(** * Strapi content source for Stackbit: the mapping engine

    A shallow embedding of [src/strapi-source-utils.ts] (schema mapping,
    document mapping, write-back payloads), of the composite-id handling of
    [StrapiContentSource.updateDocument] and of the source types declared in
    [strapi-api-client.ts]; further, of the constructor, [getDocuments] and
    [initWebhook] of the content source and of the webhook list and the
    paging loop of the API client.

    JavaScript values are an inductive type; exceptions and console output
    are explicit: a computation returns the console calls it made together
    with its completion.  The host cache ([stackbitCache.getModelByName]) is
    a parameter of every function that reads it.  An object filled by
    assignments is the list of its own properties; where the assigned
    values are arbitrary, its prototype is kept with it, since an
    assignment to [__proto__] goes to the accessor of [Object.prototype]. *)

From Stdlib Require Import ZArith String List Ascii Bool Lia DecimalString.
Import ListNotations.

Local Open Scope string_scope.
Local Open Scope list_scope.

Infix "+++" := String.append (right associativity, at level 60).

Set Warnings "-register-all".

(** ** JavaScript values *)

(** The values a parsed JSON body or a plain object can hold.  Numbers are
    integers: fractional numbers, [NaN] and the exponent notation of very
    large numbers are outside this model. *)
Inductive JsValue : Type :=
| JUndefined
| JNull
| JBool (b : bool)
| JNumber (n : Z)
| JString (s : string)
| JArray (elements : list JsValue)
| JObject (properties : list (string * JsValue)).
* * * * *
» **What to do**: Repeat the lines from the first one in the records through the line containing "[strapi-api-client.ts]; further, of", exactly as written, and nothing else.

» **Response to this task**:
(** * Strapi content source for Stackbit: the mapping engine

    A shallow embedding of [src/strapi-source-utils.ts] (schema mapping,
    document mapping, write-back payloads), of the composite-id handling of
    [StrapiContentSource.updateDocument] and of the source types declared in
    [strapi-api-client.ts]; further, of the constructor, [getDocuments] and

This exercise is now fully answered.